(* ===== verification/PieceQueueTheorems.v ===== *)
(** * The piece queue's properties

    Calls of the queue's methods by concurrent workers are interleaved at the
    granularity of whole methods (each holds the mutex), so a run of the program
    is a sequence of operations. *)

From S2P Require Import Prelude Bitfield PieceQueue PieceQueueFacts.
Set Warnings "-clear-no-such-hyp".
Local Open Scope Z_scope.

(** ** Runs *)

Inductive op :=
  | OpPick (ord : gset Z -> list Z) (intn : Z -> Z) (hasPiece : Z -> bool)
  | OpReturn (pw : PieceWork)
  | OpComplete (index : Z)
  | OpAddPeer (ord : gset Z -> list Z) (bf : option Bitfield)
  | OpRemovePeer (ord : gset Z -> list Z) (bf : option Bitfield)
  | OpPeerHave (index : Z)
  | OpSkipMask (mask : option Bitfield)
  | OpRecvWait
  | OpRecvCancel.

Definition exec (pq : PieceQueue) (o : op) : PieceQueue :=
  match o with
  | OpPick ord intn hasPiece => (Pick ord intn hasPiece pq).1
  | OpReturn pw => Return pw pq
  | OpComplete i => Complete i pq
  | OpAddPeer ord bf => AddPeerBitfield ord bf pq
  | OpRemovePeer ord bf => RemovePeerBitfield ord bf pq
  | OpPeerHave i => PeerHave i pq
  | OpSkipMask m => UpdateSkipMask m pq
  | OpRecvWait => default pq (recv_wait pq)
  | OpRecvCancel => default pq (snd <$> recv_cancel pq)
  end.

Definition run (ops : list op) (pq : PieceQueue) : PieceQueue := foldl exec pq ops.

(** The nondeterminism of an operation is within what Go promises. *)
Definition wf_op (o : op) : Prop :=
  match o with
  | OpPick ord intn _ => MapOrder ord /\ RandIntN intn
  | OpAddPeer ord _ | OpRemovePeer ord _ => MapOrder ord
  | _ => True
  end.

Lemma inv_exec pq o : wf_op o -> Inv pq -> Inv (exec pq o).
Proof.
  destruct o; simpl; intros Hwf H.
  - destruct Hwf. by apply inv_Pick.
  - by apply inv_Return.
  - by apply inv_Complete.
  - by apply inv_AddPeerBitfield.
  - by apply inv_RemovePeerBitfield.
  - by apply inv_PeerHave.
  - by apply inv_UpdateSkipMask.
  - destruct (recv_wait pq) eqn:E; [|done]. by eapply inv_recv_wait.
  - destruct (recv_cancel pq) as [[i pq']|] eqn:E; [|done]. by eapply inv_recv_cancel.
Qed.

Lemma inv_run ops : Forall wf_op ops -> forall pq, Inv pq -> Inv (run ops pq).
Proof.
  induction 1 as [|o ops Ho Hops IH]; intros pq H; [done|].
  apply IH. by apply inv_exec.
Qed.
(** One step of a goroutine of [runWorkers]. *)
Definition worker_step (l : label) (W : world) : option world :=
  let pq := queue W in
  match l with
  | LSpawn w ord bf =>
      match workers W !! w with
      | None => Some (set_worker w PeerWorker AtLoop (AddPeerBitfield ord bf pq) W)
      | Some _ => None
      end
  | LSpawnWeb w =>
      match workers W !! w with
      | None => Some (set_worker w WebSeedWorker AtLoop pq W)
      | Some _ => None
      end
  | LPick w ord intn hasPiece =>
      match workers W !! w with
      | Some (k, AtLoop) =>
          let hasPiece := match k with PeerWorker => hasPiece | WebSeedWorker => fun _ => true end in
          match Pick ord intn hasPiece pq with
          | (pq', Some pw) => Some (set_worker w k (Picked pw) pq' W)
          | (pq', None) => Some (set_worker w k Blocked pq' W)
          end
      | _ => None
      end
  | LWake w =>
      match workers W !! w, recv_wait pq with
      | Some (k, Blocked), Some pq' => Some (set_worker w k AtLoop pq' W)
      | _, _ => None
      end
  | LCheck w =>
      match workers W !! w with
      | Some (k, Picked pw) =>
          Some (set_worker w k (if IsDone (Index pw) pq then AtLoop else Fetching pw) pq W)
      | _ => None
      end
  | LFetch w data =>
      match workers W !! w with
      | Some (k, Fetching pw) => Some (set_worker w k (Fetched pw data) pq W)
      | _ => None
      end
  | LFetchErr w =>
      match workers W !! w with
      | Some (k, Fetching pw) => Some (set_worker w k Leaving (Return pw pq) W)
      | _ => None
      end
  | LRecheck w =>
      match workers W !! w with
      | Some (k, Fetched pw data) =>
          Some (set_worker w k (if IsDone (Index pw) pq then AtLoop else Passed pw data) pq W)
      | _ => None
      end
  | LComplete w =>
      match workers W !! w with
      | Some (k, Passed pw data) =>
          Some (set_worker w k (Sending pw data) (Complete (Index pw) pq) W)
      | _ => None
      end
  | LSend w =>
      match workers W !! w with
      | Some (k, Sending pw data) =>
          if (length (resultCh W) <? result_cap)%nat then
            Some (mkWorld pq (<[w := (k, AtLoop)]> (workers W))
                    (resultCh W ++ [mkPieceResult (Index pw) data])
                    (remaining W) (received W) (written W) (ctx_done W) (status W) (pieceLen W) (writes W))
          else None
      | _ => None
      end
  | LStop w =>
      if ctx_done W then
        match workers W !! w with
        | Some (k, AtLoop) | Some (k, Blocked) | Some (k, Sending _ _) =>
            Some (set_worker w k Leaving pq W)
        | _ => None
        end
      else None
  | LLeave w ord bf =>
      match workers W !! w with
      | Some (PeerWorker, Leaving) =>
          Some (set_worker w PeerWorker Exited (RemovePeerBitfield ord bf pq) W)
      | Some (WebSeedWorker, Leaving) => Some (set_worker w WebSeedWorker Exited pq W)
      | _ => None
      end
  | LSkipMask m => Some (mkWorld (UpdateSkipMask m pq) (workers W) (resultCh W) (remaining W)
                           (received W) (written W) (ctx_done W) (status W) (pieceLen W) (writes W))
  | _ => None
  end.
Definition parseInfo (d : gmap bytes any) : result parse_error Info :=
  name ← or_err (as_str (d !! lit "name")) MissingName;
  pieceLength ← or_err (as_int64 (d !! lit "piece length")) MissingPieceLength;
  _ ← guard_or (negb (pieceLength <=? 0)) InvalidPieceLength;
  piecesStr ← or_err (as_str (d !! lit "pieces")) MissingPieces;
  _ ← guard_or (len piecesStr mod 20 =? 0) PiecesNotMultiple;
  let numPieces := len piecesStr / 20 in
  let pieceHashes := split_hashes (Z.to_nat numPieces) piecesStr in
  let private := match as_int64 (d !! lit "private") with Some p => p =? 1 | None => false end in
  '(length, files) ←
    match as_int64 (d !! lit "length") with
    | Some length => _ ← guard_or (negb (length <? 0)) InvalidFileLength; Ok (length, [])
    | None =>
        match d !! lit "files" with
        | Some filesVal => files ← parseFiles filesVal; Ok (0, files)
        | None => Ok (0, [])
        end
    end;
  Ok (mkInfo name pieceLength pieceHashes length files private (as_map (d !! lit "file tree"))).

Section Parse.
Context (sha1 sha256 : bytes -> bytes).

Definition Parse (data : bytes) : result parse_error TorrentFile :=
  decoded ← map_err DecodeError (Decode data);
  root ← or_err (as_map (Some decoded)) RootNotDict;
  let announce := match root !! lit "announce" with
                  | Some v => default [] (as_str (Some v)) | None => [] end in
  announceList ← match root !! lit "announce-list" with
                 | Some v => parseAnnounceList v | None => Ok [] end;
  let webSeeds := match root !! lit "url-list" with Some v => parseURLList v | None => [] end in
  infoVal ← or_err (root !! lit "info") MissingInfo;
  infoDict ← or_err (as_map (Some infoVal)) InfoNotDict;
  infoBencoded ← map_err ReencodeFailed (Encode (AMap infoDict));
  let v2 := match as_int64 (infoDict !! lit "meta version") with
            | Some mv => mv =? 2 | None => false end in
  match parseInfo infoDict with
  | Ok info =>
      Ok (mkTorrentFile announce announceList info (sha1 infoBencoded)
            (if v2 then sha256 infoBencoded else replicate 32 x00) (if v2 then 2 else 0) webSeeds)
  | Err e => Err (if v2 then V2Only else e)
  end.

End Parse.

(** The loop body shared by the two parts of [TrackerURLs]; the announce URL is
    only used when it is not empty. *)
Definition add_url (acc : gset bytes * list bytes) (u : bytes) : gset bytes * list bytes :=
  let '(seen, urls) := acc in
  if bool_decide (u ∈ seen) then acc else ({[u]} ∪ seen, urls ++ [u]).

Definition TrackerURLs (tf : TorrentFile) : list bytes :=
  let acc := if bool_decide (Announce tf = []) then (∅, []) else add_url (∅, []) (Announce tf) in
  (foldl (foldl add_url) acc (AnnounceList tf)).2.

(** [storage.TotalSize]: the sum wraps at 64 bits. *)
Definition TotalSize (tf : TorrentFile) : Z :=
  if 0 <? i_Length (t_Info tf) then i_Length (t_Info tf)
  else foldl (fun total f => i64 (total + f_Length f)) 0 (Files (t_Info tf)).

Definition IsMultiFile (tf : TorrentFile) : bool := 0 <? len (Files (t_Info tf)).

(** ** The stored form of a magnet's metainfo *)

Definition mustReencode (tf : TorrentFile) : gmap bytes any :=
  let info := t_Info tf in
  let d : gmap bytes any :=
    {[ lit "name" := AStr (Name info); lit "piece length" := AInt64 (PieceLength info) ]} in
  let d := <[lit "pieces" := AStr (concat (PieceHashes info))]> d in
  if 0 <? i_Length info then <[lit "length" := AInt64 (i_Length info)]> d
  else
    <[lit "files" :=
        AList ((fun f => AMap {[ lit "length" := AInt64 (f_Length f);
                                 lit "path" := AList (AStr <$> f_Path f) ]}) <$> Files info)]> d.

(** The dictionary [resolveMetadata] encodes into [TorrentData]. *)
Definition stored_dict (tf : TorrentFile) : gmap bytes any :=
  let fullDict : gmap bytes any := {[ lit "info" := AMap (mustReencode tf) ]} in
  if bool_decide (Announce tf = []) then fullDict
  else <[lit "announce" := AStr (Announce tf)]> fullDict.

(** The metainfo of a magnet link: the info dictionary a peer sent, wrapped and
    parsed ([fetchMetadataFromPeer]), with the announce list of the magnet. *)
Definition restore_announce (trackers : list bytes) (tf : TorrentFile) : TorrentFile :=
  match trackers with
  | [] => tf
  | t :: _ => mkTorrentFile t ((fun tr => [tr]) <$> trackers) (t_Info tf) (InfoHash tf)
                (InfoHashV2 tf) (MetaVersion tf) (WebSeedURLs tf)
  end.

(** ** Well-formed metainfo *)

Record wf_info (info : Info) : Prop := {
  wf_pieceLength : 0 < PieceLength info <= MaxInt64;
  wf_hashes : Forall (fun h => length h = 20%nat) (PieceHashes info);
  wf_length : 0 <= i_Length info <= MaxInt64;
  wf_single : 0 < i_Length info -> Files info = [];
  wf_files : Forall (fun f => 0 <= f_Length f <= MaxInt64) (Files info)
}.

Lemma split_hashes_concat n pieces :
  length pieces = (n * 20)%nat ->
  concat (split_hashes n pieces) = pieces /\
  length (split_hashes n pieces) = n /\
  Forall (fun h => length h = 20%nat) (split_hashes n pieces).
Proof.
  revert pieces. induction n as [|n IH]; intros pieces Hl; simpl in Hl.
  - destruct pieces; [|done]. by split_and!; [..|constructor].
  - destruct (IH (drop 20 pieces)) as (Hc & Hn & Hf); [rewrite length_drop; lia|].
    cbn [split_hashes]. split_and!.
    + cbn [concat]. rewrite Hc. apply take_drop.
    + cbn [length]. lia.
    + constructor; [rewrite length_take; lia|done].
Qed.

Lemma split_concat_hashes hs :
  Forall (fun h => length h = 20%nat) hs ->
  split_hashes (length hs) (concat hs) = hs /\ length (concat hs) = (length hs * 20)%nat.
Proof.
  induction 1 as [|h hs Hh Hhs [IH1 IH2]]; [done|]. cbn [concat length split_hashes].
  rewrite length_app, IH2, take_app_length', drop_app_length' by done. by rewrite IH1, Hh.
Qed.

Lemma parse_string_ok e v s : parse_string e v = Ok s <-> v = AStr s.
Proof. unfold parse_string. rewrite or_err_ok. destruct v; simpl; split; congruence. Qed.

Lemma as_int64_fits (d : gmap bytes any) (k : bytes) (n depth : Z) :
  fits depth (AMap d) -> as_int64 (d !! k) = Some n -> in_i64 n.
Proof.
  intros Hf Hn. destruct (d !! k) as [v|] eqn:E; [|done]. destruct v; simplify_eq/=.
  inversion Hf as [| | |? ? ? ? ? Hx]; subst. specialize (Hx _ _ E). by inversion Hx.
Qed.

Lemma parseFiles_wf (v : any) (files : list File) (depth : Z) :
  fits depth v -> parseFiles v = Ok files ->
  Forall (fun f => 0 <= f_Length f <= MaxInt64) files.
Proof.
  intros Hf H. unfold parseFiles in H. inv_ok. destruct v as [| | | |l| |]; simplify_eq/=.
  inversion Hf as [| |? ? ? ? Hl|]; subst.
  apply traverse_ok in H. apply Forall_forall. intros f Hin.
  apply list_elem_of_lookup in Hin as [i Hi].
  destruct (Forall2_lookup_r _ _ _ _ _ H Hi) as (x & Hx & Hp).
  apply list_elem_of_lookup_2 in Hx. specialize (Hl _ Hx).
  unfold parseFile in Hp. inv_ok. subst. destruct x; simplify_eq/=.
  bool_prop. pose proof (as_int64_fits _ _ _ _ Hl E0) as []. simpl. unfold in_i64 in *. lia.
Qed.

Lemma parseInfo_wf (d : gmap bytes any) (info : Info) (depth : Z) :
  fits depth (AMap d) -> parseInfo d = Ok info ->
  wf_info info /\ d !! lit "name" = Some (AStr (Name info)) /\
  d !! lit "pieces" = Some (AStr (concat (PieceHashes info))) /\
  d !! lit "piece length" = Some (AInt64 (PieceLength info)).
Proof.
  intros Hf H. unfold parseInfo in H. inv_ok. destruct a4 as [length files]. inv_ok. subst info.
  bool_prop. pose proof (as_int64_fits _ _ _ _ Hf E0) as Hpl. unfold in_i64 in Hpl.
  destruct (split_hashes_concat (Z.to_nat (len a2 / 20)) a2) as (Hc & Hn & Hh).
  { pose proof (Z.div_mod (len a2) 20). lia. }
  assert (Hlf : 0 <= length <= MaxInt64 /\ (0 < length -> files = []) /\
                Forall (fun f => 0 <= f_Length f <= MaxInt64) files).
  { destruct (as_int64 (d !! lit "length")) as [l|] eqn:El; inv_ok; subst; bool_prop.
    - pose proof (as_int64_fits _ _ _ _ Hf El) as Hl.
      unfold in_i64 in Hl. split_and!; [lia..|done|constructor].
    - destruct (d !! lit "files") as [fv|] eqn:Ef; inv_ok; subst; [|by split_and!].
      split_and!; [done..|]. eapply parseFiles_wf; [|done].
      inversion Hf as [| | |? ? ? ? ? Hx]; subst. by eapply Hx. }
  destruct Hlf as (? & ? & ?). split_and!.
  - constructor; simpl; [lia|done..].
  - simpl. by destruct (d !! lit "name") as [[]|]; simplify_eq/=.
  - simpl. rewrite Hc. by destruct (d !! lit "pieces") as [[]|]; simplify_eq/=.
  - simpl. by destruct (d !! lit "piece length") as [[]|]; simplify_eq/=.
Qed.

(** ** Properties *)

Section Properties.
Context (sha1 sha256 : bytes -> bytes).

(** The entries of a canonical dictionary stand one after the other in its bytes. *)
Lemma enc_entry (m : gmap bytes any) k v : m !! k = Some v ->
  exists pre post, enc (AMap m) = pre ++ enc_str k ++ enc v ++ post.
Proof.
  intros Hk. rewrite enc_map. apply elem_of_sorted_pairs in Hk.
  apply list_elem_of_split in Hk as (l1 & l2 & ->). rewrite fmap_app, concat_app. cbn [concat fmap list_fmap enc_pair fst snd].
  exists ([x64] ++ concat (enc_pair <$> l1)), (concat (enc_pair <$> l2) ++ [x65]).
  unfold enc_pair at 2. cbn [fst snd]. by rewrite <- !app_assoc.
Qed.

(** C39: an accepted metainfo file is a dictionary with an info dictionary.  When the file is
    canonical (encoding what was decoded gives it back), the info hash is the hash of the
    raw bytes of the info dictionary, as they stand in the file after the key [info]; in a
    file that is not canonical those bytes may differ from what is hashed.  In any case the
    name, the piece length and the piece hashes are those of the dictionary, the piece
    length is positive, every piece hash has 20 bytes and together they are the [pieces]
    string, no length is negative or exceeds [int64], and a single-file torrent has no
    file list. *)
Theorem Parse_sound (data : bytes) (tf : TorrentFile) :
  Parse sha1 sha256 data = Ok tf ->
  exists root d : gmap bytes any,
    Decode data = Ok (AMap root) /\ root !! lit "info" = Some (AMap d) /\
    (Encode (AMap root) = Ok data -> exists pre raw post,
       data = pre ++ lit "4:info" ++ raw ++ post /\ Encode (AMap d) = Ok raw /\ InfoHash tf = sha1 raw) /\
    d !! lit "name" = Some (AStr (Name (t_Info tf))) /\
    d !! lit "pieces" = Some (AStr (concat (PieceHashes (t_Info tf)))) /\
    d !! lit "piece length" = Some (AInt64 (PieceLength (t_Info tf))) /\
    wf_info (t_Info tf).
Proof.
  intros H. unfold Parse in H. inv_ok.
  destruct (Decode_fits _ _ E) as [Hf _].
  destruct a as [| | | | |root|]; simplify_eq/=. destruct a2 as [| | | | |d|]; simplify_eq/=.
  inversion Hf as [| | |? ? ? ? ? Hx]; subst. specialize (Hx _ _ E2).
  pose proof (Encode_enc _ (fits_supported _ _ Hx)) as Henc. rewrite Henc in E4. injection E4 as <-.
  destruct (parseInfo a3) as [info|] eqn:Ei; [|done]. inv_ok. subst tf. simpl.
  exists a0, a3. destruct (parseInfo_wf _ _ _ Hx Ei) as (? & ? & ? & ?). split_and!; try done.
  rewrite (Encode_enc _ (fits_supported _ _ Hf)). intros Hok.
  assert (Hd : enc (AMap a0) = data) by congruence. clear Hok.
  destruct (enc_entry a0 _ _ E2) as (pre & post & Hs). exists pre, (enc (AMap a3)), post. by rewrite <- Hd, Hs.
Qed.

YOUR GOAL: Beginning with the first line above, could you copy every line exactly, up to and including the one with "OpComplete (index : Z)"?

OUTPUT:
(* ===== verification/PieceQueueTheorems.v ===== *)
(** * The piece queue's properties

    Calls of the queue's methods by concurrent workers are interleaved at the
    granularity of whole methods (each holds the mutex), so a run of the program
    is a sequence of operations. *)

From S2P Require Import Prelude Bitfield PieceQueue PieceQueueFacts.
Set Warnings "-clear-no-such-hyp".
Local Open Scope Z_scope.

(** ** Runs *)

Inductive op :=
  | OpPick (ord : gset Z -> list Z) (intn : Z -> Z) (hasPiece : Z -> bool)
  | OpReturn (pw : PieceWork)
  | OpComplete (index : Z)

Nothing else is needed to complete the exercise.